Items from a dataset

· · · · ·

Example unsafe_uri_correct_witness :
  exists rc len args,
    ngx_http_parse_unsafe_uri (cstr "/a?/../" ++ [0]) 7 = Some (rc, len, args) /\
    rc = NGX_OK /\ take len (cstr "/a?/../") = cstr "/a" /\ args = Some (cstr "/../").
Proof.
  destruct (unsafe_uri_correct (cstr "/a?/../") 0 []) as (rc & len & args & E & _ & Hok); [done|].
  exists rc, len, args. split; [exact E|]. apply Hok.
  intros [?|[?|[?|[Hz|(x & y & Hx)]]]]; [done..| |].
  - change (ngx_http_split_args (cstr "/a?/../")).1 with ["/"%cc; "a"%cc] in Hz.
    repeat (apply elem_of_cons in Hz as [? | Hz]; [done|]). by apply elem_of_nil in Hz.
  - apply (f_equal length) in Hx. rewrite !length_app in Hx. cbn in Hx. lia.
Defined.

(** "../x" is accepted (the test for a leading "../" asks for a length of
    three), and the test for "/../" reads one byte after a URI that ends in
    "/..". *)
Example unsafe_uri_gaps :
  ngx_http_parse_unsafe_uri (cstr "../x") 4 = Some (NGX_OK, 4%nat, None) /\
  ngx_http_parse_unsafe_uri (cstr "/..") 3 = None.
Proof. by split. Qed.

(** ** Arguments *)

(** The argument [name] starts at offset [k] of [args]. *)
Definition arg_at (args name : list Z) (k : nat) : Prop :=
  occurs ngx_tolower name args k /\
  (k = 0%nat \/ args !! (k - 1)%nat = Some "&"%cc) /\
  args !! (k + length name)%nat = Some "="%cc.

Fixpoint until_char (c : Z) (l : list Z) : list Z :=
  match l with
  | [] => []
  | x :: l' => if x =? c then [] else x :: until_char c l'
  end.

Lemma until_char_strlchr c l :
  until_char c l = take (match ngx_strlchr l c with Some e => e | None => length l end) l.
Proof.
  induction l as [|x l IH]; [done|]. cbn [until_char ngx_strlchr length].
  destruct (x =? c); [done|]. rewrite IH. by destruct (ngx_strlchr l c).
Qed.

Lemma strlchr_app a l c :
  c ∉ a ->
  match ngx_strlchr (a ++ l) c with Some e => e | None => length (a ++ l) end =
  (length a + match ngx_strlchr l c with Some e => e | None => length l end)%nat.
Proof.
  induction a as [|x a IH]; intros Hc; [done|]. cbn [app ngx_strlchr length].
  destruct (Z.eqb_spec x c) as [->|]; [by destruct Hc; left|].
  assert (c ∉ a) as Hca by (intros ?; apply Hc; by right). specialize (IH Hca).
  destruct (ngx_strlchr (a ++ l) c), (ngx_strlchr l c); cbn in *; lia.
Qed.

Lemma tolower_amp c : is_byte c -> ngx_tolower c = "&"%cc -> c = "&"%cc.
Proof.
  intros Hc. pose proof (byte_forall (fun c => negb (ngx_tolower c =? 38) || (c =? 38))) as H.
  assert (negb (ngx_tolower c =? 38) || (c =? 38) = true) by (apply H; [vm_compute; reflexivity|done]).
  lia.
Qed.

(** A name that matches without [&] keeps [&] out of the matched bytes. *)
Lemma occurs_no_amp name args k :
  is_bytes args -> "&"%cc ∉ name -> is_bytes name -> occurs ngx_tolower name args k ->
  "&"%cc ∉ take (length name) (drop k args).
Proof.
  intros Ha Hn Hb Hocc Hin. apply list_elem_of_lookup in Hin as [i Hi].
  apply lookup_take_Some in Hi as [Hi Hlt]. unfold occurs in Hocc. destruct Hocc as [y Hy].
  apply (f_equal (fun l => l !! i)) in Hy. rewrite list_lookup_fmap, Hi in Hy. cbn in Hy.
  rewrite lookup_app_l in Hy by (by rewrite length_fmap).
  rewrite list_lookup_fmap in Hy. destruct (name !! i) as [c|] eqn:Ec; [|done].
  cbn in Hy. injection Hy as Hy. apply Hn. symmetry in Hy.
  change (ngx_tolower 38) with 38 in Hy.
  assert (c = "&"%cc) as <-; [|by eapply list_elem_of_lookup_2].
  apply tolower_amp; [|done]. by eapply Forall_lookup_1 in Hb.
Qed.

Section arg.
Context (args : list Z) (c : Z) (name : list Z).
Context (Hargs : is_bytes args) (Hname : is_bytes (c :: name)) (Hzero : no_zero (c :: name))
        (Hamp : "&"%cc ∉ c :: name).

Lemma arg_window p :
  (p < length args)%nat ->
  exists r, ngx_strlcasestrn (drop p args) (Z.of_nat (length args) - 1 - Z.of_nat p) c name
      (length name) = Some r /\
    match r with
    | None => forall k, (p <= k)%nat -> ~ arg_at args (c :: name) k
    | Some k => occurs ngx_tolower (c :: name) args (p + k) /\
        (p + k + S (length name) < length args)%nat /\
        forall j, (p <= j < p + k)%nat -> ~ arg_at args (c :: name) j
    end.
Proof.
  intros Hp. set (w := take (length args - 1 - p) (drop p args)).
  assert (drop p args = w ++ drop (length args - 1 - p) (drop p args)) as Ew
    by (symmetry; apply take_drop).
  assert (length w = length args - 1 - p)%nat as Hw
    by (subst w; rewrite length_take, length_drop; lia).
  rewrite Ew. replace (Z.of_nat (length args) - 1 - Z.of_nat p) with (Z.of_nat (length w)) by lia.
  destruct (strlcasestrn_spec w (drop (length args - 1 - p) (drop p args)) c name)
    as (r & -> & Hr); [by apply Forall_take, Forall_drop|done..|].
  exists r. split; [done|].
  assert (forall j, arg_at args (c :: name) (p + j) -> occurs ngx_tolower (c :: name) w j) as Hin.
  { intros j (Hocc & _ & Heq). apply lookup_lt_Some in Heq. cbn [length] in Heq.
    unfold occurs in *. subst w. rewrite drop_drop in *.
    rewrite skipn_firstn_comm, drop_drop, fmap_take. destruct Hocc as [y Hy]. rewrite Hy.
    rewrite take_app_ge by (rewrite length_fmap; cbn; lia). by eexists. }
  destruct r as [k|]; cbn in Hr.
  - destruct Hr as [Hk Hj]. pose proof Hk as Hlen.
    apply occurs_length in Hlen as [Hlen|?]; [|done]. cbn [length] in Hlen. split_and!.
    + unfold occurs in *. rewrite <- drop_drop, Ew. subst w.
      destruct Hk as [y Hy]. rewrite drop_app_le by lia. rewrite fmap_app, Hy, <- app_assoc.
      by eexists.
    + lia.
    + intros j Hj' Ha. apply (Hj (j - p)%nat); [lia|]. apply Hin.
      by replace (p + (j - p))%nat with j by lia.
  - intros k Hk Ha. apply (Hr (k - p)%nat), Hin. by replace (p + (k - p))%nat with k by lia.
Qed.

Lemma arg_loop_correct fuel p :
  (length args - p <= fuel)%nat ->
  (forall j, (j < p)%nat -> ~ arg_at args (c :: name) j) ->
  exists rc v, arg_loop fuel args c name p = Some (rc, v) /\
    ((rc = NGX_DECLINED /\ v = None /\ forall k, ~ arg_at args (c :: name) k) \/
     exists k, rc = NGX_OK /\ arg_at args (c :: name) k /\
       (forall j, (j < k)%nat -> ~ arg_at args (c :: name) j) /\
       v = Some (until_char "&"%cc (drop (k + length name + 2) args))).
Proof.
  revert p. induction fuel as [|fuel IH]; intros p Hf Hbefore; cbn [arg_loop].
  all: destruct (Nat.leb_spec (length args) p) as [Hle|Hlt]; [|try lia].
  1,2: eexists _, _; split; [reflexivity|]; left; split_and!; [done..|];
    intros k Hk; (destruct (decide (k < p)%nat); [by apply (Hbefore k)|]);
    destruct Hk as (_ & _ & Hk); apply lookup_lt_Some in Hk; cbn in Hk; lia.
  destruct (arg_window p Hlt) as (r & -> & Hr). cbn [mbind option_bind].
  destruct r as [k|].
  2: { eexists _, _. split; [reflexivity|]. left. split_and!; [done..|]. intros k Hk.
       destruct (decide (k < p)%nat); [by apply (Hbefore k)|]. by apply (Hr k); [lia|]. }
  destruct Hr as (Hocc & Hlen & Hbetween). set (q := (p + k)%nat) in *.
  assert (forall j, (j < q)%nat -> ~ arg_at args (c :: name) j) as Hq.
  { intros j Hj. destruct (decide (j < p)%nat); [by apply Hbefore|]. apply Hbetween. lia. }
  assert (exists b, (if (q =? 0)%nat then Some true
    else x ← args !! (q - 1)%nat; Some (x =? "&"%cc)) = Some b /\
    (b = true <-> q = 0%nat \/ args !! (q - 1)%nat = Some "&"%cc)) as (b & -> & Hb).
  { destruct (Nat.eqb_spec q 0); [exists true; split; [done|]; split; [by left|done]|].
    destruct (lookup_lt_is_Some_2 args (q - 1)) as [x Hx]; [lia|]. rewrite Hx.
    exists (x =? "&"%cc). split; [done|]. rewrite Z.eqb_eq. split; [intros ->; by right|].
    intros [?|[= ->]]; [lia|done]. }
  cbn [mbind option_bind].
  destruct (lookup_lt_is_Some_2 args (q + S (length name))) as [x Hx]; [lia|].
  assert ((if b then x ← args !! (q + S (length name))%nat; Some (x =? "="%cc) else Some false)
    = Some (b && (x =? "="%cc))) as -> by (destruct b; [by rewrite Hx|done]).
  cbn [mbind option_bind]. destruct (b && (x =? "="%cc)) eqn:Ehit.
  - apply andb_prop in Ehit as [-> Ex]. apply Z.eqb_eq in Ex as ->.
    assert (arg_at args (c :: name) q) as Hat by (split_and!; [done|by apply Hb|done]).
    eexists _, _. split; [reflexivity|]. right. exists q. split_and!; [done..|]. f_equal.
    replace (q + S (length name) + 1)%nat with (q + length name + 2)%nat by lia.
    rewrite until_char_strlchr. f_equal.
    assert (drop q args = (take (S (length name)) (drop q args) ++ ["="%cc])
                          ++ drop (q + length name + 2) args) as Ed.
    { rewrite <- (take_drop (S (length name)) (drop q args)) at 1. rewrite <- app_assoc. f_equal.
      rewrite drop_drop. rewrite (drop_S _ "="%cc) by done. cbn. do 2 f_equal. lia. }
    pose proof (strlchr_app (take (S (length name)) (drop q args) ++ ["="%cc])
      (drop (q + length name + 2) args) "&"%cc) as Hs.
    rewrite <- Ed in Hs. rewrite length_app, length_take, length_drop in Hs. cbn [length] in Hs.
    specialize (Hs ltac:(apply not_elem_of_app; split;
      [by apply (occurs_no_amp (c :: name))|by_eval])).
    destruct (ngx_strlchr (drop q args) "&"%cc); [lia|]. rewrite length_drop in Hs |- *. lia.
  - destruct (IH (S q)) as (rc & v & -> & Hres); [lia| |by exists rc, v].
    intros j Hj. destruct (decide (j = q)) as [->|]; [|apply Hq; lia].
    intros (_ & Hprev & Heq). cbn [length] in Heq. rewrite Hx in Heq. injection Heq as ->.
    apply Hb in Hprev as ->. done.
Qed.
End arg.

· · · · ·

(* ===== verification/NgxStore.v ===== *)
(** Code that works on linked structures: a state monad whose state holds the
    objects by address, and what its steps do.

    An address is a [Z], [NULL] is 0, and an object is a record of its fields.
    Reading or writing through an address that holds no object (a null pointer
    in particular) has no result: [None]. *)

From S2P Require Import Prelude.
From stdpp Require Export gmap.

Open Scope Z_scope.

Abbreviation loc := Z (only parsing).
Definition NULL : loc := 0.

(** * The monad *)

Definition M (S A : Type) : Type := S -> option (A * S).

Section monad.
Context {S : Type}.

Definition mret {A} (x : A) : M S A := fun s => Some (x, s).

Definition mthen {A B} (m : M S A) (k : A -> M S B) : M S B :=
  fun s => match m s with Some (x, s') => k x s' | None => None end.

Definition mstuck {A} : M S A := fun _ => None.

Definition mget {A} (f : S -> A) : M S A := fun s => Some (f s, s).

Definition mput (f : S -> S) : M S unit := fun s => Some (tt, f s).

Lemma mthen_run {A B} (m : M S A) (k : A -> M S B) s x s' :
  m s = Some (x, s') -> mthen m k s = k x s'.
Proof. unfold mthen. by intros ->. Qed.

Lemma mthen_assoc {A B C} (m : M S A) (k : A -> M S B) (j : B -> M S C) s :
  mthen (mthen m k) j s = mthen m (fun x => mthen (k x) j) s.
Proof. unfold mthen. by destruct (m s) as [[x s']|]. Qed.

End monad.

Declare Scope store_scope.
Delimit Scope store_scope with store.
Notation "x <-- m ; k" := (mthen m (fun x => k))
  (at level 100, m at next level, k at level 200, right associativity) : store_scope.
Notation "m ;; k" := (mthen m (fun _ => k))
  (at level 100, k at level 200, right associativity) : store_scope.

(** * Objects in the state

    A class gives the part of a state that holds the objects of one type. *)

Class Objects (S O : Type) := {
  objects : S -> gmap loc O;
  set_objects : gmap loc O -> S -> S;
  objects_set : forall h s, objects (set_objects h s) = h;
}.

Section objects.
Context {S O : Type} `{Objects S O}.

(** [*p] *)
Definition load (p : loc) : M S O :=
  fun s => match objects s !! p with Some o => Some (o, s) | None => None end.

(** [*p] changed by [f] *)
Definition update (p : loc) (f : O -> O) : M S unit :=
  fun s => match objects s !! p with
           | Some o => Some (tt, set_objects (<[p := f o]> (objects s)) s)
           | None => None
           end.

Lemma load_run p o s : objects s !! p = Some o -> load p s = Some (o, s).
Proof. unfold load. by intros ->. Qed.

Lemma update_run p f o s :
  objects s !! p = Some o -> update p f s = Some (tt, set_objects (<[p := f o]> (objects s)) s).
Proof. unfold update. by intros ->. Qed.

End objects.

· · · · ·

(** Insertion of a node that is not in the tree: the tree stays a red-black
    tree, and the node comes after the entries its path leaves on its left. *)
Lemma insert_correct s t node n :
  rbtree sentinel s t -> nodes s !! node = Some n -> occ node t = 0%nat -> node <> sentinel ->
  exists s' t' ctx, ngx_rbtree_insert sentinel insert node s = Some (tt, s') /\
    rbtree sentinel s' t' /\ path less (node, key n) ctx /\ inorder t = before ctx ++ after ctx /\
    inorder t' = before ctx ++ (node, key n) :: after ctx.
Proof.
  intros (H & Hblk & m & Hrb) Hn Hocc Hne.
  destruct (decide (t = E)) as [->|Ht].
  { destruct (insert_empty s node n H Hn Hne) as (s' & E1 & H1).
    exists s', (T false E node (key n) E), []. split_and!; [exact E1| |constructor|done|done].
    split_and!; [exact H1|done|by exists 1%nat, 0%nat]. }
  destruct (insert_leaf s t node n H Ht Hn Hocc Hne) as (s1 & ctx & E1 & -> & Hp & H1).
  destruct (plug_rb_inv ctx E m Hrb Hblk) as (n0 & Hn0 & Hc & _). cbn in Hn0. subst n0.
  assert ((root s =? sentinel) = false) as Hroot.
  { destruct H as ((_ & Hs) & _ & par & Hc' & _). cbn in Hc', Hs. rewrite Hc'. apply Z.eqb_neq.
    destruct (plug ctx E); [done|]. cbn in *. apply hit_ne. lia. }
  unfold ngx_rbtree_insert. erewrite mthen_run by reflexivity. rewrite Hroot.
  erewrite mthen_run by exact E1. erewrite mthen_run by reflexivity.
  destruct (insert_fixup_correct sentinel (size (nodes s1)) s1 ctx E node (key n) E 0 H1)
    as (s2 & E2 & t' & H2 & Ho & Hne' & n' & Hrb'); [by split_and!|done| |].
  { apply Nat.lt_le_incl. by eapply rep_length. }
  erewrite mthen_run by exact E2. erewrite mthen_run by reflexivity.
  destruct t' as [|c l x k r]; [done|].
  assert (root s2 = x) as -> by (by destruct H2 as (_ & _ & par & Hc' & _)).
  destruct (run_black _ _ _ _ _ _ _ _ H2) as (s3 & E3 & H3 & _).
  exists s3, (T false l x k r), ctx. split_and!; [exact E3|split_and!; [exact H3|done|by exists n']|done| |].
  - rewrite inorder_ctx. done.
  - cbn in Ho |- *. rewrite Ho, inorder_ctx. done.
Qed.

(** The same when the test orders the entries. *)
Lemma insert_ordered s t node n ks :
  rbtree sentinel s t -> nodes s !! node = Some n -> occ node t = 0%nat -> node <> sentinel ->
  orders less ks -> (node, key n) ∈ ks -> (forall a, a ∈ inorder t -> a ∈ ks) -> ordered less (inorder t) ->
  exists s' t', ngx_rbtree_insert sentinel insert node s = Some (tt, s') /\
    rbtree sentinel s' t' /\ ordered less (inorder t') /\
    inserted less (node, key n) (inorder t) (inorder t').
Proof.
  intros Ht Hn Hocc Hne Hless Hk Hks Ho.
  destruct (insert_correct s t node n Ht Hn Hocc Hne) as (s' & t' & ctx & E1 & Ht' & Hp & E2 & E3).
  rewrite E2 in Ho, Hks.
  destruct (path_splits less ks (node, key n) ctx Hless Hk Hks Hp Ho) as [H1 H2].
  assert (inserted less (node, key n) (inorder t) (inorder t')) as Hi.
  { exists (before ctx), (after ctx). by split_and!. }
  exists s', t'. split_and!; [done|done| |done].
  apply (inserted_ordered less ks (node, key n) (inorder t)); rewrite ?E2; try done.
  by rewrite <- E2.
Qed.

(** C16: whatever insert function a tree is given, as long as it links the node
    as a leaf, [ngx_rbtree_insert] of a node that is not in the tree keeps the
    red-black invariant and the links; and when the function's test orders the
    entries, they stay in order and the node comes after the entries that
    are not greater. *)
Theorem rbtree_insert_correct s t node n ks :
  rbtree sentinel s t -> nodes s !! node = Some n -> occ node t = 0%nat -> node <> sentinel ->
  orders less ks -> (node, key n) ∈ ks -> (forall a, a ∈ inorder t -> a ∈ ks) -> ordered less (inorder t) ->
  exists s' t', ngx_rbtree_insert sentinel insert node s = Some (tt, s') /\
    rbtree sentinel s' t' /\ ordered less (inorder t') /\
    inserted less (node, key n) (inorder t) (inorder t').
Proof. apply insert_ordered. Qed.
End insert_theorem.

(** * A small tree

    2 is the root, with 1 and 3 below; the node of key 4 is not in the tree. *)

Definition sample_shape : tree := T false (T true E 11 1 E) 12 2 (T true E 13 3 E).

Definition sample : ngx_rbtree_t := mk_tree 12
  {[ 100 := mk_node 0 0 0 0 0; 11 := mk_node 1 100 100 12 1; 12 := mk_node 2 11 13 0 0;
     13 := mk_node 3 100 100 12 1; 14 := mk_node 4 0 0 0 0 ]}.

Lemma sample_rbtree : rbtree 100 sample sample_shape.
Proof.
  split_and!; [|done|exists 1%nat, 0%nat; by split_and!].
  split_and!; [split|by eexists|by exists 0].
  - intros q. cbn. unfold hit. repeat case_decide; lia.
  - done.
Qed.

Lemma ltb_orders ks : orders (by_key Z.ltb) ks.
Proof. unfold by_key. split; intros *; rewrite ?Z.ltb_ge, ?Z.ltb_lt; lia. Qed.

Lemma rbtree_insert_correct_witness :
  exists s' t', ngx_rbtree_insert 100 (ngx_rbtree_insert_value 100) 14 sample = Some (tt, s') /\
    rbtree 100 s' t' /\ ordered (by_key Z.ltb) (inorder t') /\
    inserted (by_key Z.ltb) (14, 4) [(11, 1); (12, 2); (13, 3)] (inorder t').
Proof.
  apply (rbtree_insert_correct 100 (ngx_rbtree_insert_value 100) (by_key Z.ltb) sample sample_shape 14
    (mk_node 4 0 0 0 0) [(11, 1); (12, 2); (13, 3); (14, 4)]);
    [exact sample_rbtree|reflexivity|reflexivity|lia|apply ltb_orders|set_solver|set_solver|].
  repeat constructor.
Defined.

· · · · ·

■ Your objective: Reproduce exactly the section above that begins at the line containing "Theorem rbtree_insert_correct s" and ends at the line containing "End insert_theorem.", leaving out all other lines.

■ Answer to this exercise:
Theorem rbtree_insert_correct s t node n ks :
  rbtree sentinel s t -> nodes s !! node = Some n -> occ node t = 0%nat -> node <> sentinel ->
  orders less ks -> (node, key n) ∈ ks -> (forall a, a ∈ inorder t -> a ∈ ks) -> ordered less (inorder t) ->
  exists s' t', ngx_rbtree_insert sentinel insert node s = Some (tt, s') /\
    rbtree sentinel s' t' /\ ordered less (inorder t') /\
    inserted less (node, key n) (inorder t) (inorder t').
Proof. apply insert_ordered. Qed.
End insert_theorem.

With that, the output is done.